Ruth Etting had just starred in Ruth Selwyn’s unsuccessful musical “Nine-Fifteen Revue” which closed in New York in less than a week; however, she did introduce Ted Koehler’s and Harold Arlen’s great song “Get Happy” which became one of her most famous hit records. As a matter of fact, George Gershwin called her handling of the song “the most exciting finale he had ever heard in a theatre.”

Florenz Ziegfeld begged your cousin to replace Lee Morse and, of course, she accepted.

However, to quote Ruth Etting, “the girl they’d originally hired had a full three-octave range. On my best day I never had much more than an octave and a half. There was no way I could sing that song. So Richard Rodgers, Larry Hart and I stayed up all night cutting down the range to fit my voice. Maybe that’s how the story started that the song was written for me. It wasn’t written for me. It was rewritten for me.”

Cheryl, she was such a modest and unassuming human being. What a sweetheart! The rest, as they say, is history. “Ten Cents A Dance” became HER signature tune as well as one of the most endearing and enduring songs of the era!

“On another occasion a song failed to get across. Ziegfeld asked Ruth to go to Boston to sing the number at a single performance. ‘If the audience doesn’t respond, I’ll know it’s the song, not the girl,’ he explained.
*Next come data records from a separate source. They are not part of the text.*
Lemma claim_row_ok io what n wrap key owner d t t' token : claim_row io what n wrap key owner d t = Ok (t', token) ->
  exists row, t' = <[key := row]> t /\ claims (tx_now io) (t !! key) row /\ token = owner_of row /\
    lr_expires_at row = tx_after io d /\ lr_owner_id row = owner.
Proof.
  unfold claim_row. intros Hc. ok_step Hc. apply map_error_ok in Hok. ok_step Hok. destruct x as [row|]; [|done].
  ok_step Hc. injection Hc as <- <-. apply map_error_ok, scanLiveOwnerLease_ok in Hok1 as [-> _].
  apply lease_claim_ok in Hok as (? & ? & ?). by exists row.
Qed.

Lemma renew_row_ok io what wrap key owner d t t' token : renew_row io what wrap key owner d t = Ok (t', token) ->
  exists old, t !! key = Some old /\ owner_matches io owner old = true /\ t' = <[key := with_expiry (tx_after io d) old]> t /\
    token = owner_of (with_expiry (tx_after io d) old).
Proof.
  unfold renew_row. intros Hc. ok_step Hc. apply map_error_ok in Hok. ok_step Hok. destruct x as [row|]; [|done].
  ok_step Hc. injection Hc as <- <-. apply map_error_ok, scanLiveOwnerLease_ok in Hok1 as [-> _].
  apply lease_update_ok in Hok as (old & ? & ? & ->). by exists old.
Qed.

Lemma release_row_ok io what wrap key owner t t' : release_row io what wrap key owner t = Ok t' ->
  exists old, t !! key = Some old /\ owner_matches io owner old = true /\ t' = <[key := with_expiry (tx_now io) old]> t.
Proof.
  unfold release_row. intros Hc. ok_step Hc. apply map_error_ok in Hok. ok_step Hok. destruct x as [row|]; [|done].
  injection Hc as <-. apply lease_update_ok in Hok as (old & ? & ? & ->). by exists old.
Qed.
End Statements.

(** ** The operations *)

Lemma answered_inv {D A B} (f : A -> B) (out : D * result A) db' r : answered f out = (db', r) ->
  exists r0, out = (db', r0) /\ ((exists a, r0 = Ok a /\ r = Ok (f a)) \/ exists e, r0 = Err e /\ r = Err e).
Proof.
  destruct out as [d [a|e]]; unfold answered; cbn; intros [= <- <-]; eauto 7.
Qed.

(** What an admitted operation with this body can leave: the tables as they were and an error, or the tables of the
    body. *)
Definition outcome {A} (body : result (lease_db * A)) (db db' : lease_db) (r : result A) : Prop :=
  (db' = db /\ exists e, r = Err e) \/ exists a, body = Ok (db', a) /\ (r = Ok a \/ exists e, r = Err e).

Lemma admitted_outcome {A} io commit checks db (body : result (lease_db * A)) db' r :
  admitted io commit checks db body = (db', r) -> outcome body db db' r.
Proof. intros [?|(a & _ & ? & ?)]%admitted_inv; [by left|right; eauto]. Qed.

(** A claim, an update or nothing of one row. *)
Definition claims_one (io : record_io) (ref : lease_ref) (db db' : lease_db) (owner : OwnerLease) : Prop :=
  exists row, db' = put ref row db /\ claims (tx_now io) (lease_at ref db) row /\ owner = owner_of row.

Definition updates_one (io : record_io) (ref : lease_ref) (token : OwnerLease) (at_ : Z) (db db' : lease_db) (owner : OwnerLease) : Prop :=
  exists old, lease_at ref db = Some old /\ owner_matches io token old = true /\ db' = put ref (with_expiry at_ old) db /\
    owner = owner_of (with_expiry at_ old).

Lemma claim_guard_ok io n key input db db' owner : claimIdentityMutationGuardInTransaction io n key input db = Ok (db', owner) ->
  claims_one io (GuardRef (guard_key_of key)) db db' owner /\ ol_ExpiresAt owner = tx_after io (li_LeaseDuration input).
Proof.
  unfold claimIdentityMutationGuardInTransaction. intros H. ok_step H. destruct x as [t token]. injection H as <- <-.
  apply claim_row_ok in Hok as (row & -> & ? & -> & He & _). split; [by exists row|done].
Qed.

Lemma claim_object_ok io object input which db db' owner : claimObjectLeaseInTransaction io object input which db = Ok (db', owner) ->
  claims_one io (object_ref which object) db db' owner.
Proof.
  unfold claimObjectLeaseInTransaction. intros H. ok_step H. destruct x as [t token]. injection H as <- <-.
  apply claim_row_ok in Hok as (row & -> & ? & -> & He & _). destruct which; by exists row.
Qed.

Lemma claim_client_ok io key input db db' owner : claimClientContentLeaseInTransaction io key input db = Ok (db', owner) ->
  claims_one io (ClientRef (client_key_of key)) db db' owner.
Proof.
  unfold claimClientContentLeaseInTransaction. intros H. ok_step H. destruct x as [t token]. injection H as <- <-.
  apply claim_row_ok in Hok as (row & -> & ? & -> & He & _). by exists row.
Qed.

Lemma renew_guard_outcome io key owner d db db' r : RenewIdentityMutationGuard io key owner d db = (db', r) ->
  (db' = db /\ exists e, r = Err e) \/
  exists token, updates_one io (GuardRef (guard_key_of key)) owner (tx_after io d) db db' token /\
    (r = Ok {| ig_Key := key; ig_Owner := token |} \/ exists e, r = Err e).
Proof.
  intros [?|(a & H & ?)]%admitted_outcome; [by left|right]. ok_step H. destruct x as [t token]. injection H as <- <-.
  apply renew_row_ok in Hok as (old & ? & ? & -> & ->). eexists. split; [by exists old|done].
Qed.

Lemma release_guard_outcome io key owner db db' r : ReleaseIdentityMutationGuard io key owner db = (db', r) ->
  (db' = db /\ exists e, r = Err e) \/
  exists token, updates_one io (GuardRef (guard_key_of key)) owner (tx_now io) db db' token.
Proof.
  intros [?|(a & H & ?)]%admitted_outcome; [by left|right]. ok_step H. injection H as <- <-.
  apply release_row_ok in Hok as (old & ? & ? & ->). eexists. by exists old.
Qed.

Lemma renew_client_outcome io key owner d db db' r : RenewClientContentLease io key owner d db = (db', r) ->
  (db' = db /\ exists e, r = Err e) \/
  exists token, updates_one io (ClientRef (client_key_of key)) owner (tx_after io d) db db' token /\
    (r = Ok {| cl_Key := key; cl_Owner := token |} \/ exists e, r = Err e).
Proof.
  intros [?|(a & H & ?)]%admitted_outcome; [by left|right]. ok_step H. destruct x as [t token]. injection H as <- <-.
  apply renew_row_ok in Hok as (old & ? & ? & -> & ->). eexists. split; [by exists old|done].
Qed.

Lemma release_client_outcome io key owner db db' r : ReleaseClientContentLease io key owner db = (db', r) ->
  (db' = db /\ exists e, r = Err e) \/
  exists token, updates_one io (ClientRef (client_key_of key)) owner (tx_now io) db db' token.
Proof.
  intros [?|(a & H & ?)]%admitted_outcome; [by left|right]. ok_step H. injection H as <- <-.
  apply release_row_ok in Hok as (old & ? & ? & ->). eexists. by exists old.
Qed.

Lemma renew_object_outcome io object owner d which db db' r : renewObjectLease io object owner d which db = (db', r) ->
  (db' = db /\ exists e, r = Err e) \/
  exists token, updates_one io (object_ref which object) owner (tx_after io d) db db' token /\ (r = Ok token \/ exists e, r = Err e).
Proof.
  intros [?|(a & H & ?)]%admitted_outcome; [by left|right]. ok_step H. destruct x as [t token]. injection H as <- <-.
  apply renew_row_ok in Hok as (old & ? & ? & -> & ->). eexists. split; [destruct which; by exists old|done].
Qed.

Lemma release_object_outcome io object owner which db db' r : releaseObjectLease io object owner which db = (db', r) ->
  (db' = db /\ exists e, r = Err e) \/
  exists token, updates_one io (object_ref which object) owner (tx_now io) db db' token.
Proof.
  intros [?|(a & H & ?)]%admitted_outcome; [by left|right]. ok_step H. injection H as <- <-.
  apply release_row_ok in Hok as (old & ? & ? & ->). eexists. destruct which; by exists old.
Qed.

Lemma epoch_or_ok {A} missing what locked (next : Z -> result A) a : epoch_or missing what locked next = Ok a ->
  exists epoch, locked = Ok epoch /\ next epoch = Ok a.
Proof. unfold epoch_or. destruct locked as [epoch|e]; [by eauto|]. by destruct (errors_Is _ e). Qed.

Lemma lock_epoch_ok io object db epoch : lockContentDeliveryEpochForFence io object db = Ok epoch ->
  ld_epochs db !! key_of object = Some epoch /\ 0 <= epoch.
Proof.
  unfold lockContentDeliveryEpochForFence. intros H. ok_step H. destruct (ld_epochs db !! _) as [e|]; [|done].
  destruct (_ || _) eqn:E; [done|]. injection H as <-. by breflect.
Qed.

(** The fence lease of an object is not live. *)
Definition unfenced (io : record_io) (object : ObjectRef) (db : lease_db) : Prop :=
  match ld_fences db !! key_of object with Some row => lr_expires_at row <= tx_now io | None => True end.

Lemma lock_fence_ok io object db locked : lockDeletionFenceLeaseForFence io object db = Ok locked ->
  lf_live locked = false ->
  unfenced io object db /\ lf_generation locked = match ld_fences db !! key_of object with Some row => lr_owner_generation row | None => 0 end.
Proof.
  unfold lockDeletionFenceLeaseForFence, unfenced. intros H. ok_step H. destruct (ld_fences db !! _) as [row|].
  - destruct (_ || _) eqn:E; [done|]. injection H as <-. cbn. intros H. by breflect.
  - by injection H as <-.
Qed.

Lemma fence_lease_outcome io object input db db' r : AcquireDeletionFenceLease io object input db = (db', r) ->
  (db' = db /\ exists e, r = Err e) \/
  exists token, claims_one io (FenceRef (key_of object)) db db' token /\ (r = Ok {| df_Object := object; df_Owner := token |} \/ exists e, r = Err e).
Proof.
  intros [?|(a & H & ?)]%admitted_outcome; [by left|right]. apply epoch_or_ok in H as (epoch & _ & H).
  ok_step H. destruct x as [d token]. injection H as <- <-. apply (claim_object_ok _ _ _ DeletionFences) in Hok. by exists token.
Qed.

Lemma content_outcome io object input db db' r : AcquireObjectContentLease io object input db = (db', r) ->
  (db' = db /\ exists e, r = Err e) \/
  exists token, claims_one io (ContentRef (key_of object)) db db' token /\ (r = Ok {| oc_Object := object; oc_Owner := token |} \/ exists e, r = Err e).
Proof.
  intros [?|(a & H & ?)]%admitted_outcome; [by left|right]. apply epoch_or_ok in H as (epoch & _ & H).
  do 3 ok_step H. destruct x1 as [d token]. injection H as <- <-. apply (claim_object_ok _ _ _ ObjectContents) in Hok1. by exists token.
Qed.

Lemma client_outcome io key input db db' r : AcquireClientContentLease io key input db = (db', r) ->
  (db' = db /\ exists e, r = Err e) \/
  exists token, claims_one io (ClientRef (client_key_of key)) db db' token /\ (r = Ok {| cl_Key := key; cl_Owner := token |} \/ exists e, r = Err e).
Proof.
  intros [?|(a & H & ?)]%admitted_outcome; [by left|right].
  ok_step H. destruct x as [d token]. injection H as <- <-. apply claim_client_ok in Hok. by exists token.
Qed.

Lemma new_serving_ok lease epoch serving : NewServingLeaseV1 lease epoch = Ok serving ->
  serving = {| sl_Object := oc_Object lease; sl_Owner := oc_Owner lease; sl_CapturedEpoch := epoch |}.
Proof. unfold NewServingLeaseV1. intros H. do 2 ok_step H. by injection H. Qed.

Lemma assert_serving_ok io serving db x : assertServingLeaseInTransaction io serving db = Ok x -> serving_row io serving db = true.
Proof.
  unfold assertServingLeaseInTransaction. intros H. ok_step H. apply reject_ok, negb_false_iff in H. subst.
  apply map_error_ok in Hok. do 3 ok_step Hok. by injection Hok.
Qed.

(** What a serving lease is asserted against. *)
Lemma serving_row_true io serving db : serving_row io serving db = true ->
  (exists row, ld_contents db !! key_of (sl_Object serving) = Some row /\ owner_matches io (sl_Owner serving) row = true) /\
  ld_epochs db !! key_of (sl_Object serving) = Some (sl_CapturedEpoch serving) /\ unfenced io (sl_Object serving) db.
Proof.
  unfold serving_row, unfenced. destruct (ld_contents db !! _) as [row|]; [|done]. destruct (ld_epochs db !! _) as [epoch|]; [|done].
  intros H. breflect. subst. split_and!; [by exists row|done|]. destruct (ld_fences db !! _); [|done]. by breflect.
Qed.

Lemma serve_outcome io object input db db' r : AcquireServingLease io object input db = (db', r) ->
  (db' = db /\ exists e, r = Err e) \/
  exists token epoch, claims_one io (ContentRef (key_of object)) db db' token /\ ld_epochs db !! key_of object = Some epoch /\
    unfenced io object db /\
    (r = Ok {| sl_Object := object; sl_Owner := token; sl_CapturedEpoch := epoch |} \/ exists e, r = Err e).
Proof.
  intros [?|(a & H & ?)]%admitted_outcome; [by left|right]. apply epoch_or_ok in H as (epoch & [He _]%lock_epoch_ok & H).
  do 3 ok_step H. destruct x1 as [d token]. do 2 ok_step H. injection H as <- <-. apply map_error_ok in Hok.
  destruct (lock_fence_ok _ _ _ _ Hok Hok0) as [Hf _].
  apply (claim_object_ok _ _ _ ObjectContents) in Hok1. apply new_serving_ok in Hok2. subst. eauto 8.
Qed.

Lemma renew_serving_outcome io serving d db db' r : RenewServingLease io serving d db = (db', r) ->
  (db' = db /\ exists e, r = Err e) \/
  exists token, updates_one io (ContentRef (key_of (sl_Object serving))) (sl_Owner serving) (tx_after io d) db db' token /\
    ld_epochs db !! key_of (sl_Object serving) = Some (sl_CapturedEpoch serving) /\ unfenced io (sl_Object serving) db /\
    (r = Ok {| sl_Object := sl_Object serving; sl_Owner := token; sl_CapturedEpoch := sl_CapturedEpoch serving |} \/ exists e, r = Err e).
Proof.
  intros [?|(a & H & ?)]%admitted_outcome; [by left|right]. apply epoch_or_ok in H as (epoch & [He _]%lock_epoch_ok & H).
  do 6 ok_step H. destruct x4 as [t token]. do 2 ok_step H. injection H as <- <-.
  apply negb_false_iff, Z.eqb_eq in Hok. subst epoch. apply map_error_ok in Hok0.
  destruct (lock_fence_ok _ _ _ _ Hok0 Hok1) as [Hf _].
  apply renew_row_ok in Hok4 as (old & ? & ? & -> & ->). apply new_serving_ok in Hok5. subst.
  eexists. split_and!; [by exists old|done|done|done].
Qed.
Ruth hesitated out of deference to the other performer’s feelings, but finally she sang it and exited to an ovation.”

“Why would she perform such favours?” “‘I admired Mr. Ziegfeld and was grateful to him. It was wonderful to be in shows where everything was the best he could buy. That was his secret: to get the best…that was Ziegfeld’s method.’

“…So when he asked me to do these favors, I was glad to. I wanted to repay him for what he’d given me.”

To Ruth, My Standby, Love, Ziegfeld.

“In recognition of Ruth’s loyalty Ziegfeld presented her with a signed photograph of himself:

To Ruth,
My Standby,

I recall from an article that this was her most prized possession!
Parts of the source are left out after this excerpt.